50 Words or Less
The Mizuno ST-Z driver has incredibly solid feel. Strong performer across the board.
Check out the new Mizuno ST-Z 230 driver HERE
Mizuno has one of the best reputations in golf when it comes to irons. In the woods category, it’s been hit-and-miss. The ST190 [review HERE] made waves for them, but I felt the ST200 [review HERE] missed the mark. I tested the new ST-Z to see if it could get the company back on the right track.
The Mizuno ST-Z driver goes for a slightly busier look at address than its predecessor. While both have a gloss black crown with visible carbon fiber, the ST-Z has a stark transition between the two where the ST200 had a gradual fade. Also, the ST-Z has a TaylorMade-esque shape to the black section near the ball. In terms of shape and size, the ST-Z is middle of the road. The head is round, not overly stretched from front to back.

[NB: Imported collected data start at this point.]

(** * testingclient: the error-injecting client decorator

    A shallow embedding of [pkg/client/testingclient/error.go]: the rule
    key, the rule table, the matcher [getStubbedError], the registration
    entry point [InjectError] and the decorator's client operations,
    written against the [Client] interface that the delegate implements
    as well. *)

From Stdlib Require Import NArith.
From stdpp Require Import base strings gmap list.

Open Scope string_scope.

(** ** Outcome of a Go call: a normal return or a panic *)

Inductive result (A : Type) : Type :=
  | Return (a : A)
  | Panic (v : string).

Arguments Return {A} a.
Arguments Panic {A} v.

Definition result_bind {A B : Type} (m : result A) (f : A → result B) : result B :=
  match m with
  | Return a => f a
  | Panic v => Panic v
  end.

#[global] Instance result_ret : MRet result := λ A a, Return a.
#[global] Instance result_mbind : MBind result := λ A B f m, result_bind m f.

(** ** Values of the imported packages *)

(** [schema.GroupVersionKind]. *)
Record GroupVersionKind : Type := {
  Group : string;
  Version : string;
  Kind : string
}.

(** [client.ObjectKey], that is [types.NamespacedName]. *)
Record ObjectKey : Type := {
  Namespace : string;
  Name : string
}.

(** What a [client.Object] points to, as far as this package looks at it:
    the namespace and name of its metadata, and the remaining fields. *)
Record ObjectData : Type := {
  metaNamespace : string;
  metaName : string;
  fields : list (string * string)
}.

(** A [client.Object] is an interface value holding a pointer: its dynamic
    type, the address it holds, and what is stored there. *)
Record Object : Type := {
  dynType : string;
  addr : N;
  pointee : ObjectData
}.

(** Go's [==] on two interface values that hold pointers: equal dynamic
    types and equal addresses.  What the two pointers point to is not
    looked at. *)
Definition interface_eqb (x y : Object) : bool :=
  String.eqb (dynType x) (dynType y) && N.eqb (addr x) (addr y).

(** Modelled from the spec: client.ObjectKeyFromObject is declared in
    pkg/client, outside the files at hand.  The identity of an object is
    the (namespace, name) pair of its metadata. *)
Definition ObjectKeyFromObject (obj : Object) : ObjectKey :=
  {| Namespace := metaNamespace (pointee obj); Name := metaName (pointee obj) |}.

(** ** Actions and rule keys *)

(** [type Action string]. *)
Definition Action : Type := string.

Definition GetAction : Action := "get".
Definition CreateAction : Action := "create".
Definition DeleteAction : Action := "delete".
Definition UpdateAction : Action := "update".
Definition PatchAction : Action := "patch".
Definition AnyAction : Action := "*".

Record resourceActionKey : Type := {
  action : Action;
  kind : GroupVersionKind;
  objectKey : ObjectKey
}.

#[global] Instance GroupVersionKind_eq_dec : EqDecision GroupVersionKind.
Proof. solve_decision. Defined.

#[global] Instance ObjectKey_eq_dec : EqDecision ObjectKey.
Proof. solve_decision. Defined.

#[global] Instance resourceActionKey_eq_dec : EqDecision resourceActionKey.
Proof. solve_decision. Defined.

Definition GroupVersionKind_to_tuple (g : GroupVersionKind) : string * string * string :=
  (Group g, Version g, Kind g).

Definition GroupVersionKind_of_tuple (t : string * string * string) : GroupVersionKind :=
  {| Group := t.1.1; Version := t.1.2; Kind := t.2 |}.

Definition ObjectKey_to_tuple (k : ObjectKey) : string * string :=
  (Namespace k, Name k).

Definition ObjectKey_of_tuple (t : string * string) : ObjectKey :=
  {| Namespace := t.1; Name := t.2 |}.

Definition resourceActionKey_to_tuple (k : resourceActionKey)
  : Action * GroupVersionKind * ObjectKey :=
  (action k, kind k, objectKey k).

Definition resourceActionKey_of_tuple (t : Action * GroupVersionKind * ObjectKey)
  : resourceActionKey :=
  {| action := t.1.1; kind := t.1.2; objectKey := t.2 |}.

Lemma GroupVersionKind_tuple_inv g :
  GroupVersionKind_of_tuple (GroupVersionKind_to_tuple g) = g.
Proof. by destruct g. Qed.

Lemma ObjectKey_tuple_inv k : ObjectKey_of_tuple (ObjectKey_to_tuple k) = k.
Proof. by destruct k. Qed.

Lemma resourceActionKey_tuple_inv k :
  resourceActionKey_of_tuple (resourceActionKey_to_tuple k) = k.
Proof. by destruct k. Qed.

#[global] Instance GroupVersionKind_countable : Countable GroupVersionKind :=
  inj_countable' GroupVersionKind_to_tuple GroupVersionKind_of_tuple
    GroupVersionKind_tuple_inv.

#[global] Instance ObjectKey_countable : Countable ObjectKey :=
  inj_countable' ObjectKey_to_tuple ObjectKey_of_tuple ObjectKey_tuple_inv.

#[global] Instance resourceActionKey_countable : Countable resourceActionKey :=
  inj_countable' resourceActionKey_to_tuple resourceActionKey_of_tuple
    resourceActionKey_tuple_inv.

(** The package-level sentinels. *)

(** The address of the [unstructured.Unstructured] allocated once for
    [AnyKind] when the package is initialised.  Every other live object
    sits at another address. *)
Definition AnyKind_addr : N := 1%N.

Definition emptyData : ObjectData :=
  {| metaNamespace := ""; metaName := ""; fields := [] |}.

Definition AnyKind : Object :=
  {| dynType := "*unstructured.Unstructured"; addr := AnyKind_addr; pointee := emptyData |}.
(** C4: when the current protocol is one of the six supported ones, the
    payload view starts at the address of the header view plus the
    header view's length, and no address lies in both views. *)
Theorem header_payload_contiguous (s : t) :
  supported (proto s) = true ->
  area_ptr (payload s) = area_ptr (header s) + area_len (header s) /\
  (forall addr, covers (header s) addr -> covers (payload s) addr -> False).
Proof.
  destruct s as [c p]. unfold covers.
  destruct p; simpl; intros Hs; try discriminate;
    (split; [reflexivity | intros addr [_ Hh] [Hp _]; lia]).
Qed.

(** C7: a parser just constructed over any buffer has the current
    protocol [END]: [protocol()] returns [END], and so does a [next()]
    call on it. *)
Theorem construct_is_END (pkt : MCArea) :
  proto (construct pkt) = END /\
  protocol (construct pkt) = END /\
  fst (next (construct pkt)) = END.
Proof.
  repeat split.
Qed.

(** C8: a sequence of calls of [protocol()], [header()], [payload()]
    and [packet()], with no [next()] or [parse()] in between, leaves
    the parser as it was, and every call in it answers what the same
    call answers on that parser. *)
Theorem accessors_idempotent (l : list Accessor) (s : t) :
  calls l s = (map (fun a => fst (call a s)) l, s) /\
  (forall a, snd (call a s) = s).
Proof.
  split.
  - induction l as [|a l IH]; simpl; [reflexivity|].
    unfold bind. destruct a; simpl; rewrite IH; reflexivity.
  - intros a. destruct a; reflexivity.
Qed.

(** C9: when the current protocol is [END], [header()] and [payload()]
    return a view with a null pointer and length zero, and [packet()]
    returns the view of the rest of the buffer. *)
Theorem views_at_END (s : t) :
  proto s = END ->
  header s = mkMCArea nullptr 0 /\
  payload s = mkMCArea nullptr 0 /\
  packet s = Reader.available_area (base s) /\
  packet s = mkMCArea (Reader.m_head (base s)) (Reader.remaining_len (base s)).
Proof.
  destruct s as [c p]. simpl. intros ->. repeat split.
Qed.

End Facts.

Lemma END_is_terminal_witness :
  fst (Samples.next Samples.fresh) = END /\
  snd (Samples.next Samples.fresh) = Samples.fresh.
Proof.
  destruct (END_is_terminal (Layer.of_spec Samples.Ethernet)
    (Layer.of_spec Samples.Vlan) (Layer.of_spec Samples.IPv4)
    (Layer.of_spec Samples.Gre) (Layer.of_spec Samples.Udp)
    (Layer.of_spec Samples.Sctp) Samples.fresh) as (Hret & Hstate & _).
  - reflexivity.
  - split; [exact Hret | exact Hstate].
Defined.

Lemma header_payload_contiguous_witness :
  area_ptr (Samples.payload Samples.at_ethernet)
  = area_ptr (Samples.header Samples.at_ethernet)
    + area_len (Samples.header Samples.at_ethernet).
Proof.
  apply (header_payload_contiguous (Layer.of_spec Samples.Ethernet)
    (Layer.of_spec Samples.Vlan) (Layer.of_spec Samples.IPv4)
    (Layer.of_spec Samples.Gre) (Layer.of_spec Samples.Udp)
    (Layer.of_spec Samples.Sctp) Samples.at_ethernet).
  reflexivity.
Defined.

Lemma views_at_END_witness :
  Samples.header Samples.fresh = mkMCArea nullptr 0 /\
  Samples.payload Samples.fresh = mkMCArea nullptr 0 /\
  packet Samples.fresh = Reader.available_area (base Samples.fresh) /\
  packet Samples.fresh = mkMCArea 4096 60.
Proof.
  apply (views_at_END (Layer.of_spec Samples.Ethernet)
    (Layer.of_spec Samples.Vlan) (Layer.of_spec Samples.IPv4)
    (Layer.of_spec Samples.Gre) (Layer.of_spec Samples.Udp)
    (Layer.of_spec Samples.Sctp) Samples.fresh).
  reflexivity.
Defined.

(** A run over a whole frame: Ethernet, IPv4, UDP, then [END]. *)
Example sample_traversal :
  let s1 := snd (Samples.next Samples.at_ethernet) in
  let s2 := snd (Samples.next s1) in
  let s3 := snd (Samples.next s2) in
  (proto Samples.at_ethernet, proto s1, proto s2, proto s3)
  = (L2_ETHERNET, L3_IPv4, L4_UDP, END) /\
  (position (base s1), position (base s2)) = (14, 34).
Proof. vm_compute. split; reflexivity. Qed.

End StackParserFacts.

(** ** The cursor under the parser, with protocol modules that follow
    their capability set *)

Module CursorFacts.

Import stack_ip StackParser.

Section Frame.

Variables Ethernet Vlan IPv4 Gre Udp Sctp : Layer.Spec.

Abbreviation validate_packet :=
  (StackParser.validate_packet (Layer.of_spec Ethernet) (Layer.of_spec Vlan)
     (Layer.of_spec IPv4) (Layer.of_spec Gre) (Layer.of_spec Udp)
     (Layer.of_spec Sctp)).
Abbreviation parse :=
  (StackParser.parse (Layer.of_spec Ethernet) (Layer.of_spec Vlan)
     (Layer.of_spec IPv4) (Layer.of_spec Gre) (Layer.of_spec Udp)
     (Layer.of_spec Sctp)).
Abbreviation next :=
  (StackParser.next (Layer.of_spec Ethernet) (Layer.of_spec Vlan)
     (Layer.of_spec IPv4) (Layer.of_spec Gre) (Layer.of_spec Udp)
     (Layer.of_spec Sctp)).
Abbreviation header :=
  (StackParser.header (Layer.of_spec Ethernet) (Layer.of_spec Vlan)
     (Layer.of_spec IPv4) (Layer.of_spec Gre) (Layer.of_spec Udp)
     (Layer.of_spec Sctp)).
Abbreviation call :=
  (StackParser.call (Layer.of_spec Ethernet) (Layer.of_spec Vlan)
     (Layer.of_spec IPv4) (Layer.of_spec Gre) (Layer.of_spec Udp)
     (Layer.of_spec Sctp)).

Lemma spec_next_run (m : Layer.Spec) (c : Cursor) :
  Layer.spec_next m c
  = (Layer.next_protocol m c,
     snd (Reader.advance (to_unsigned (Layer.header_length m c)) c)).
Proof.
  unfold Layer.spec_next.
  destruct (Reader.advance (to_unsigned (Layer.header_length m c)) c).
  reflexivity.
Qed.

Flipping over the ST-Z, you’ll find a sole that’s almost entirely black. There are two swaths of carbon fiber toward the heel and toe alongside Mizuno’s signature WAVE Technology. A large running bird logo in the center of the sole is visually dominant.
Sound & Feel
Gearheads know Mizuno’s tagline is, “Nothing feels like a Mizuno,” and they push that even with their woods. One of their three bullet points about the ST-Z driver is about how the club feels. Per Mizuno, it has “more dense feedback” which is actually a pretty good description. This is one of the most solid feeling drivers I’ve hit. If you want that fast, explosive feeling, look elsewhere. The ST-Z feels closer to a forged iron than most modern woods.
The sound of impact complements the feel – medium in pitch and fairly quiet. Misses are easily differentiated from pure strikes in both feel and sound, but mishits aren’t harsh or unpleasant.
In testing the ST200, I found the issue to be a lack of high end ball speed. Mizuno claims that the new ST-Z uses a 2nd generation Forged SAT2041 Beta Ti face for “potent ball speed,” and I found that it does create more speed than its predecessor. Centered strikes with the ST-Z created the ideal 1.5 smash factor on Trackman. Mishits were also quite solid with smash factory dipping below the mid 1.4s only on truly ugly strikes.
When it comes to launch and spin, the ST-Z is toward the middle of the bell curve compared to most current drivers. If anything, the spin tends to be slightly low, so this might be a good fit for higher spin players. The one thing that did stand out is that the launch angle can get very low with “thin” strikes. Where many drivers will elevate a shot from low on the face, the ST-Z prefers to send out a knee-high screamer as a reminder to tee the ball higher.
The Mizuno ST-Z driver comes in just two lofts – 9.5 and 10.5 – but it is adjustable at the hosel. Loft can be turned up or down 2.25 degrees. Keep in mind that adjusting the loft that much will also change the face angle significantly.
The Mizuno ST-Z driver places the company back on the right track in terms of their drivers. This is a forgiving club that can be a good fit for a wide range of players when paired with the right shaft. Nothing about the performance stands head and shoulders above its competitors, but I can certainly imagine some players, particularly the Mizuno faithful, falling in love with the feel.